(** One iteration of [for _, region := range regions] past its [break]. *)
Definition matchRegion (fuel : nat) (isMinor : bool) (minimumTrigger : Z)
    (firstUpdateTime : Z) (firstUpdateRegion : string)
    (region : RegionDump) (st : MatchState) : Run MatchState :=
  let canon := canonName (rdName region) in
  let regionUpdate := regionUpdateOf isMinor region in
  let m := indexRegion (updateTimes st) regionUpdate canon in
  idx ← lookahead (hittable st) (hitIndex st) canon;
  assignTrigger fuel minimumTrigger firstUpdateTime firstUpdateRegion
    (hittable st) m idx canon regionUpdate.

Fixpoint matchLoop (fuel : nat) (isMinor : bool) (minimumTrigger : Z)
    (firstUpdateTime : Z) (firstUpdateRegion : string)
    (regions : list RegionDump) (st : MatchState) : Run MatchState :=
  match regions with
  | [] => Ret st
  | region :: rest =>
      if Nat.eqb (hitIndex st) (length (hittable st)) then Ret st
      else
        st' ← matchRegion fuel isMinor minimumTrigger firstUpdateTime
                 firstUpdateRegion region st;
        matchLoop fuel isMinor minimumTrigger firstUpdateTime
          firstUpdateRegion rest st'
  end.

(** The matching pass of [main], from [updateTimes := make(...)] to the
    end of the loop over the dump. [regions[0]] panics on an empty dump. *)
Definition matchTriggers (fuel : nat) (isMinor : bool) (minimumTrigger : Z)
    (regions : list RegionDump) (hs : list Hit) : Run (list Hit) :=
  match regions with
  | [] => Panic index_out_of_range
  | first :: _ =>
      let firstUpdateRegion := rdName first in
      let firstUpdateTime := regionUpdateOf isMinor first in
      st ← matchLoop fuel isMinor minimumTrigger firstUpdateTime
              firstUpdateRegion regions
              {| hittable := hs; updateTimes := ∅; hitIndex := 0 |};
      Ret (hittable st)
  end.

(** *** The candidate filter and ranker *)

(** The body of [for _, approval := range approvals] once both lookups
    have succeeded. [None] is the [continue] taken for a region with a
    password; otherwise the new value of [hittable]. *)
Definition rankRegion (isMinor : bool) (maxEndoCount : Z)
    (approval region : string) (regionInfo : RegionInfo)
    (hs : list Hit) : option (list Hit) :=
  if Password regionInfo then None
  else
    let region := canonName region in
    let updateTime :=
      if isMinor then LastMinor regionInfo else LastMajor regionInfo in
    if DelEndos regionInfo <? maxEndoCount then
      Some (hs ++ [{| Name := region; Delegate := approval;
                      SecondNation := EmptyString; IsDeltip := false;
                      UpdateTime := updateTime;
                      TriggerRegion := EmptyString; TriggerTime := 0 |}])%list
    else if DelEndos regionInfo <? add (SecondEndos regionInfo) maxEndoCount then
      Some (hs ++ [{| Name := region; Delegate := approval;
                      SecondNation := riSecondNation regionInfo;
                      IsDeltip := true;
                      UpdateTime := updateTime;
                      TriggerRegion := EmptyString; TriggerTime := 0 |}])%list
    else Some hs.

Section Ranker.
Context `{!ApiRootNode WaProposalsOuter} `{!ApiRootNode RegionOuter}
        `{!ApiRootNode NationRegion}.

Fixpoint rankLoop (isMinor : bool) (maxEndoCount : Z)
    (approvals : list string) (hs : list Hit) : Client (list Hit) :=
  match approvals with
  | [] => mret hs
  | approval :: rest =>
      '(region, err) ← GetNationRegion approval;
      match err with
      | Some e => fatal e
      | None =>
          '(regionInfo, err) ← GetRegioninfo region;
          match err with
          | Some e => fatal e
          | None =>
              match rankRegion isMinor maxEndoCount approval region
                      regionInfo hs with
              | None => rankLoop isMinor maxEndoCount rest hs
              | Some hs' =>
                  _ ← sleep (1500 * Millisecond);
                  rankLoop isMinor maxEndoCount rest hs'
              end
          end
      end
  end.

End Ranker.

(** The closure given to [sort.Slice] compares
    [hittable[i].UpdateTime < hittable[j].UpdateTime]. *)
Definition lessUpdateTime (a b : Hit) : bool := UpdateTime a <? UpdateTime b.

(** [sort.Slice(hittable[:], func(i, j int) bool { ... })] *)
Definition sortHittable (next : Z -> Z) (fuel : nat) (hs : list Hit)
  : Run (list Hit) :=
  GoSort.Slice lessUpdateTime next fuel hs.

(** A candidate as the ranker leaves it: no trigger yet. *)
Definition candidate (name delegate : string) (upd : Z) : Hit :=
  mkHit name delegate EmptyString false upd EmptyString 0.

End Main.

(** * Properties *)

Import GoInt GoStrings Strconv NsClient Main.

(** ** Arithmetic that stays in range *)

Lemma wrap64_id z : in_range z -> wrap64 z = z.
Proof.
  unfold in_range, min_int, max_int, wrap64. intros Hz.
  rewrite Z.mod_small; lia.
Qed.

Lemma add_exact a b : in_range (a + b) -> add a b = a + b.
Proof. apply wrap64_id. Qed.

Lemma sub_exact a b : in_range (a - b) -> sub a b = a - b.
Proof. apply wrap64_id. Qed.

Lemma mul_exact a b : in_range (a * b) -> mul a b = a * b.
Proof. apply wrap64_id. Qed.

Ltac range_solve := unfold in_range, min_int, max_int in *; lia.

(** ** The probe of the trigger matcher *)

(** What the probe may answer for a region updated at [ru]: the latest
    indexed time at or below [ru - mt], provided every later time down to
    there is still after the first update of the dump; otherwise the first
    region of the dump, once a probed time [t0] is at or before its update
    without being indexed. *)
Definition probe_result (m : gmap Z string) (first : Z) (fr : string)
    (ru mt : Z) (t : Z) (r : string) : Prop :=
  (t <= ru - mt /\ m !! t = Some r /\
   forall t', t < t' <= ru - mt -> m !! t' = None /\ first < t')
  \/
  (t = first /\ r = fr /\
   exists t0, t0 <= ru - mt /\ t0 <= first /\ m !! t0 = None /\
     forall t', t0 < t' <= ru - mt -> m !! t' = None /\ first < t').

Section ProbeFacts.
Variables (m : gmap Z string) (first : Z) (fr : string) (ru mt : Z).
Hypothesis Hru : 0 <= ru <= max_int.
Hypothesis Hfirst : 0 <= first.
Hypothesis Hmt : 1 <= mt <= max_int.

Lemma trigTime_exact i :
  0 <= i -> (i = 0 \/ first <= ru - mt - i) ->
  sub ru (add mt i) = ru - mt - i.
Proof using Hru Hfirst Hmt.
  intros Hi Hcase.
  rewrite add_exact by (destruct Hcase; range_solve).
  rewrite sub_exact by (destruct Hcase; range_solve).
  lia.
Qed.

Lemma probe_spec fuel : forall i,
  0 <= i -> (i = 0 \/ first <= ru - mt - i) ->
  (Z.to_nat (ru - mt - i - first) < fuel)%nat ->
  (forall t', ru - mt - i < t' <= ru - mt -> m !! t' = None /\ first < t') ->
  exists t r, probe fuel m first fr ru mt i = Some (t, r) /\
              probe_result m first fr ru mt t r.
Proof using Hru Hfirst Hmt.
  induction fuel as [|fuel IH]; intros i Hi Hcase Hfuel Hseen; [lia|].
  simpl. rewrite (trigTime_exact i Hi Hcase).
  destruct (m !! (ru - mt - i)) as [r|] eqn:Hlook.
  - exists (ru - mt - i), r. split; [reflexivity|]. left.
    split; [lia|]. split; [assumption|].
    intros t' Ht'. apply Hseen. lia.
  - destruct (Z.leb_spec (ru - mt - i) first) as [Hle|Hgt].
    + exists first, fr. split; [reflexivity|]. right.
      split; [reflexivity|]. split; [reflexivity|].
      exists (ru - mt - i). split; [lia|]. split; [lia|]. split; [assumption|].
      intros t' Ht'. apply Hseen. lia.
    + assert (Hnext : add i 1 = i + 1) by (apply add_exact; range_solve).
      rewrite Hnext. apply IH; try lia.
      intros t' Ht'.
      destruct (Z.eq_dec t' (ru - mt - i)) as [->|Hne]; [split; [assumption|lia]|].
      apply Hseen. lia.
Qed.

#####

▶ Your task
Using the records above, write out exactly the lines between the one holding "indexed time at" and the one holding "without being indexed. *)", inclusive; leave everything else out.

▶ Output of the exercise
    indexed time at or below [ru - mt], provided every later time down to
    there is still after the first update of the dump; otherwise the first
    region of the dump, once a probed time [t0] is at or before its update
    without being indexed. *)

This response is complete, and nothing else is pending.